--- TASK DETAILS ---
Once you find the line containing "- apply Forall_forall. intros r' Hr' c Hc." in the data below, copy it and each following line exactly, up to and including the line containing "destruct (Forall2_lookup_l _", and nothing else.

Saved data entries
Lemma apply_columns_None f cs df (r : row) c :
  r ∈ rows df → c ∈ cs → f (r !!! c) = None → Frame.apply_columns f cs df = None.
Proof.
  intros Hr Hc Hf. unfold Frame.apply_columns. case_bool_decide; [|done].
  rewrite (proj2 (mapM_None _ _)); [done|].
  apply Exists_exists. exists r. split; [done|]. by eapply apply_row_None.
Qed.

Lemma apply_columns_image f cs df df' :
  Frame.apply_columns f cs df = Some df' →
  columns df' = columns df
  ∧ Forall2 (fun r r' : row => Frame.apply_row f cs r = Some r') (rows df) (rows df').
Proof.
  unfold Frame.apply_columns. case_bool_decide; [|done].
  destruct (mapM _ _) as [rs|] eqn:E; [|done]. intros [= <-].
  split; [done|]. by apply mapM_Some.
Qed.

Section WithParsers.
Variable to_numeric : string → option spec_float.
Variable int_of_str : string → option Z.

Lemma py_int_cell_int x v : py_int_cell int_of_str x = Some v → is_int v = true.
Proof.
  destruct x as [s|z|y]; simpl.
  - destruct (int_of_str s); [|done]. by intros [= <-].
  - by intros [= <-].
  - destruct (Float64.py_int y); [|done]. by intros [= <-].
Qed.

(** What the conversion of In[12] leaves when it returns: the columns, the
    number of records, and an integer in every cell of the columns at
    positions 1 to 10. *)
Lemma global_to_numeric_int df g :
  global_to_numeric to_numeric int_of_str df = Some g →
  columns g = columns df
  ∧ length (rows g) = length (rows df)
  ∧ Forall (fun r' : row =>
              ∀ c, c ∈ take 10 (drop 1 (columns df)) → is_int (r' !!! c) = true)
           (rows g).
Proof.
  unfold global_to_numeric.
  destruct (Frame.apply_columns _ global_cols df) as [d1|] eqn:E1; [|done].
  cbn [mbind option_bind]. apply apply_columns_image in E1 as [C1 R1].
  intros E. apply apply_columns_image in E as [C R].
  unfold Frame.applymap in C, R. cbn [columns rows] in C, R. rewrite C1 in C.
  split; [done|]. split.
  - rewrite <- (Forall2_length _ _ _ R). rewrite !length_fmap.
    symmetry. by eapply Forall2_length.
  - apply Forall_forall. intros r' Hr' c Hc.
    apply list_elem_of_lookup in Hr' as [i Hi].
    destruct (Forall2_lookup_r _ _ _ _ _ R Hi) as (r4 & _ & H4).
    rewrite C1 in H4.
    destruct (apply_row_image _ _ _ _ c H4 Hc) as [x Hx].
    by eapply py_int_cell_int.
Qed.

End WithParsers.

(** Property X12.  The conversion of In[12] (lines 388-402) replaces NaN and
    plus infinity by zero, not minus infinity: a cell of one of the ten
    converted columns that [to_numeric] reads as minus infinity reaches
    [int] as it is, and the cell raises ([OverflowError]). *)
Theorem minus_infinity_overflows (to_numeric : string → option spec_float)
  (int_of_str : string → option Z) (df : DataFrame) (r : row) (c s : string) :
  r ∈ rows df → c ∈ global_cols → c ∈ take 10 (drop 1 (columns df)) →
  r !!! c = Str s → to_numeric s = Some Float64.neg_inf →
  global_to_numeric to_numeric int_of_str df = None.
Proof.
  intros Hr Hc Hpos Hs Hinf. unfold global_to_numeric.
  destruct (Frame.apply_columns _ global_cols df) as [d1|] eqn:E1; [|done].
  cbn [mbind option_bind]. apply apply_columns_image in E1 as [C1 R1].
  apply list_elem_of_lookup in Hr as [i Hi].
  destruct (Forall2_lookup_l _ _ _ _ _ R1 Hi) as (r1 & Hi1 & H1).
  assert (r1 !!! c = Flt Float64.neg_inf) as Hc1.
  { destruct (apply_row_spec (fun x => Some (coerce to_numeric x)) global_cols r)
      as (r1' & E & Hin & _); [apply global_cols_NoDup|by eexists|].
    rewrite E in H1. injection H1 as <-. specialize (Hin c Hc).
    rewrite Hs in Hin. simpl in Hin. rewrite Hinf in Hin. by injection Hin as <-. }
  assert (c ∈ columns d1) as Hcol by (rewrite C1; by eapply elem_of_take_drop).
  eapply (apply_columns_None _ _ _ _ c).
  - unfold Frame.applymap. cbn [rows columns]. rewrite <- !list_fmap_compose.
    apply list_elem_of_fmap. eexists. split; [reflexivity|].
    by eapply list_elem_of_lookup_2.
  - unfold Frame.applymap. cbn [columns]. by rewrite C1.
  - unfold compose. rewrite zeroed_lookup by done. rewrite Hc1. reflexivity.
Qed.

Lemma minus_infinity_witness :
  global_to_numeric MoreSamples.read_signed read_nat MoreSamples.scraped_overflow = None.
Proof.
  apply (minus_infinity_overflows MoreSamples.read_signed read_nat
           MoreSamples.scraped_overflow MoreSamples.overflow_row "TOTALDEATHS" "-inf").
  - repeat constructor.
  - repeat constructor.
  - repeat constructor.
  - vm_compute. reflexivity.
  - vm_compute. reflexivity.
Defined.

(** Property X13.  The sort of In[13] (line 411) cannot fail after the
    conversion of In[12]: when TOTALCASES is one of the ten converted
    columns, every cell of it is an integer, the sort returns, and its result
    holds the same records in non-increasing order of TOTALCASES under the
    same column labels. *)
Theorem sort_follows_conversion (to_numeric : string → option spec_float)
  (int_of_str : string → option Z) (df g : DataFrame) :
  global_to_numeric to_numeric int_of_str df = Some g →
  "TOTALCASES" ∈ take 10 (drop 1 (columns df)) →
  ∃ s, sort_values_desc "TOTALCASES" g = Some s
    ∧ cases_ordered s
    ∧ rows s ≡ₚ rows g
    ∧ columns s = columns df.
Proof.
  intros Hg Hc. apply global_to_numeric_int in Hg as (C & L & Hint).
  assert ("TOTALCASES" ∈ columns g) as Hcol by (rewrite C; by eapply elem_of_take_drop).
  assert (sort_values_desc "TOTALCASES" g
          = Some (mkDF (columns g) (merge_sort (ge_on "TOTALCASES") (rows g)))) as Hs.
  { unfold sort_values_desc. rewrite bool_decide_eq_true_2 by done.
    rewrite (proj2 (forallb_forall _ _)); [done|].
    intros r Hr. apply list_elem_of_In in Hr. rewrite Forall_forall in Hint.
    by apply Hint. }
  eexists. split; [exact Hs|].
  destruct (sort_values_desc_spec _ _ _ Hs) as (C' & P & K & S).
  split; [|split; [done|by rewrite <- C]].
  split; [by rewrite C'|]. split; [exact K|exact S].
Qed.

Lemma sort_follows_conversion_witness :
  ∃ g s, global_to_numeric read_float read_nat Samples.scraped_global = Some g
    ∧ sort_values_desc "TOTALCASES" g = Some s
    ∧ cases_ordered s
    ∧ rows s ≡ₚ rows g
    ∧ columns s = columns Samples.scraped_global.
Proof.
  eexists.
  destruct (sort_follows_conversion read_float read_nat Samples.scraped_global _
              ltac:(vm_compute; reflexivity) ltac:(repeat constructor))
    as (s & H).
  exists s. split; [vm_compute; reflexivity|exact H].
Defined.

(** Property X14.  The ratios of In[20] (lines 517-524) cannot fail after
    the conversion of In[12]: when the four columns they read are among the
    ten converted ones, every division is one of integers, the three ratio
    columns exist afterwards and hold no infinity, the number of records is
    unchanged, and a record without deaths among a non-zero number of cases
    has a DEATH_RATE of zero. *)
Theorem metrics_follow_conversion (to_numeric : string → option spec_float)
  (int_of_str : string → option Z) (df g : DataFrame) :
  global_to_numeric to_numeric int_of_str df = Some g →
  Forall (fun c => c ∈ take 10 (drop 1 (columns df))) ratio_inputs →
  ∃ m, global_metrics g = Some m
    ∧ Forall (fun c => c ∈ columns m)
             ["DEATH_RATE"; "SURVIVAL_RATE"; "PERCENT_TESTS_POSITIVE"]%string
    ∧ Forall2 (fun r r' : row =>
         not_infinite "DEATH_RATE" r' ∧ not_infinite "SURVIVAL_RATE" r'
         ∧ not_infinite "PERCENT_TESTS_POSITIVE" r'
         ∧ (∀ d, d ≠ 0 → r !!! "TOTALDEATHS" = Int 0 → r !!! "TOTALCASES" = Int d →
                 is_zero (r' !!! "DEATH_RATE") = true))
       (rows g) (rows m).
Proof.
  intros Hg Hin. apply global_to_numeric_int in Hg as (C & L & Hint).
  assert (Forall (fun c => c ∈ columns g) ratio_inputs) as Hcols.
  { eapply Forall_impl; [exact Hin|]. intros c Hc. rewrite C. exact (elem_of_take_drop _ _ _ _ Hc). }
  assert (Forall (numeric ratio_inputs) (rows g)) as Hnum.
  { eapply Forall_impl; [exact Hint|]. intros r Hr. unfold numeric.
    eapply Forall_impl; [exact Hin|]. intros c Hc. specialize (Hr c Hc).
    destruct (r !!! c); [done|by eexists|done]. }
  destruct (ratios_rows g Hcols Hnum) as (d3 & Hd3 & Hcols3 & HF).
  unfold global_metrics. rewrite Hd3. cbn [mbind option_bind].
  eexists. split; [done|]. split; [done|]. cbn [Frame.applymap rows].
  apply Forall2_fmap_r. eapply Forall2_impl; [exact HF|].
  intros r r' (q1 & q2 & q3 & H1 & H2 & H3 & ->). cbv beta.
  destruct (replaced_ratio_lookups (columns d3) q1 q2 q3 r Hcols3) as (L1 & L2 & L3).
  unfold compose, not_infinite. rewrite L1, L2, L3.
  split_and!; try apply replace_inf_not_infinite.
  intros d Hd Ha Hb. rewrite Ha, Hb in H1. unfold truediv in H1.
  cbn [to_float mbind option_bind] in H1. injection H1 as <-.
  destruct (of_int_nonzero d Hd) as [(s & m & e & ->)|(s & ->)]; reflexivity.
Qed.

Lemma metrics_follow_conversion_witness :
  ∃ g m, global_to_numeric read_float read_nat Samples.scraped_global = Some g
    ∧ global_metrics g = Some m
    ∧ Forall (fun c => c ∈ columns m)
             ["DEATH_RATE"; "SURVIVAL_RATE"; "PERCENT_TESTS_POSITIVE"]%string
    ∧ Forall2 (fun r r' : row =>
         not_infinite "DEATH_RATE" r' ∧ not_infinite "SURVIVAL_RATE" r'
         ∧ not_infinite "PERCENT_TESTS_POSITIVE" r'
         ∧ (∀ d, d ≠ 0 → r !!! "TOTALDEATHS" = Int 0 → r !!! "TOTALCASES" = Int d →
                 is_zero (r' !!! "DEATH_RATE") = true))
       (rows g) (rows m).
Proof.
  eexists.
  destruct (metrics_follow_conversion read_float read_nat Samples.scraped_global _
              ltac:(vm_compute; reflexivity) ltac:(repeat constructor))
    as (m & H).
  exists m. split; [vm_compute; reflexivity|exact H].
Defined.

End ConversionFacts.


Section NoMissing.
Import Normalizer SortValues.

Lemma zeroed_not_missing x : isna (zeroed x) = false ∧ zeroed x ≠ Flt Float64.pos_inf.
Proof.
  unfold zeroed, fillna0, replace0.
  destruct x as [s|z|[b|[]| |b m e]]; cbn [isna Float64.is_nan];
    repeat case_bool_decide; try done; split; try done.
Qed.

Lemma is_int_not_missing v : is_int v = true → isna v = false ∧ v ≠ Flt Float64.pos_inf.
Proof. by destruct v. Qed.

(** Property X15.  When the conversion of In[12] (lines 388-402) returns, the
    table has no missing value left in any of its columns, converted or not:
    the selection of In[21] (line 538), [df[df.isna().any(axis=1)]], is empty
    on it, and no cell is plus infinity. *)
Theorem conversion_leaves_no_missing (to_numeric : string → option spec_float)
  (int_of_str : string → option Z) (df g : DataFrame) :
  global_to_numeric to_numeric int_of_str df = Some g →
  rows (Frame.rows_with_na g) = []
  ∧ Forall (fun r' : row => ∀ c, c ∈ columns g → r' !!! c ≠ Flt Float64.pos_inf) (rows g).
Proof.
  intros Hg.
  assert (Forall (fun r' : row => ∀ c, c ∈ columns g →
            isna (r' !!! c) = false ∧ r' !!! c ≠ Flt Float64.pos_inf) (rows g)) as Hall.
  { revert Hg. unfold global_to_numeric.
    destruct (Frame.apply_columns _ global_cols df) as [d1|] eqn:E1; [|done].
    cbn [mbind option_bind]. intros E. apply apply_columns_image in E as [C R].
    unfold Frame.applymap in C, R. cbn [columns rows] in C, R.
    apply Forall_forall. intros r' Hr' c Hc. rewrite C in Hc.
    apply list_elem_of_lookup in Hr' as [i Hi].
    destruct (Forall2_lookup_r _ _ _ _ _ R Hi) as (r4 & Hi4 & H4).
    destruct (decide (c ∈ take 10 (drop 1 (columns d1)))) as [Hin|Hout].
    - destruct (apply_row_image _ _ _ _ c H4 Hin) as [x Hx].
      apply is_int_not_missing. by eapply py_int_cell_int.
    - rewrite (apply_row_out _ _ _ _ c H4 Hout).
      rewrite !list_lookup_fmap in Hi4.
      destruct (rows d1 !! i) as [r1|]; [|done]. simpl in Hi4. injection Hi4 as <-.
      rewrite zeroed_lookup by done. apply zeroed_not_missing. }
  split.
  - unfold Frame.rows_with_na. cbn [rows]. apply filter_none.
    intros r Hr Hex. rewrite Forall_forall in Hall.
    apply existsb_exists in Hex as (c & Hc & Hna).
    apply list_elem_of_In in Hc. destruct (Hall r Hr c Hc) as [E _]. congruence.
  - eapply Forall_impl; [exact Hall|]. intros r Hr c Hc. by apply Hr.
Qed.

Lemma conversion_leaves_no_missing_witness :
  ∃ g, global_to_numeric read_float read_nat Samples.scraped_global = Some g
    ∧ rows (Frame.rows_with_na g) = []
    ∧ Forall (fun r' : row => ∀ c, c ∈ columns g → r' !!! c ≠ Flt Float64.pos_inf) (rows g).
Proof.
  eexists. split; [vm_compute; reflexivity|].
  apply (conversion_leaves_no_missing read_float read_nat Samples.scraped_global).
  vm_compute. reflexivity.
Defined.

End NoMissing.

--- ANSWER SPACE ---
  - apply Forall_forall. intros r' Hr' c Hc.
    apply list_elem_of_lookup in Hr' as [i Hi].
    destruct (Forall2_lookup_r _ _ _ _ _ R Hi) as (r4 & _ & H4).
    rewrite C1 in H4.
    destruct (apply_row_image _ _ _ _ c H4 Hc) as [x Hx].
    by eapply py_int_cell_int.
Qed.

End WithParsers.

(** Property X12.  The conversion of In[12] (lines 388-402) replaces NaN and
    plus infinity by zero, not minus infinity: a cell of one of the ten
    converted columns that [to_numeric] reads as minus infinity reaches
    [int] as it is, and the cell raises ([OverflowError]). *)
Theorem minus_infinity_overflows (to_numeric : string → option spec_float)
  (int_of_str : string → option Z) (df : DataFrame) (r : row) (c s : string) :
  r ∈ rows df → c ∈ global_cols → c ∈ take 10 (drop 1 (columns df)) →
  r !!! c = Str s → to_numeric s = Some Float64.neg_inf →
  global_to_numeric to_numeric int_of_str df = None.
Proof.
  intros Hr Hc Hpos Hs Hinf. unfold global_to_numeric.
  destruct (Frame.apply_columns _ global_cols df) as [d1|] eqn:E1; [|done].
  cbn [mbind option_bind]. apply apply_columns_image in E1 as [C1 R1].
  apply list_elem_of_lookup in Hr as [i Hi].
  destruct (Forall2_lookup_l _ _ _ _ _ R1 Hi) as (r1 & Hi1 & H1).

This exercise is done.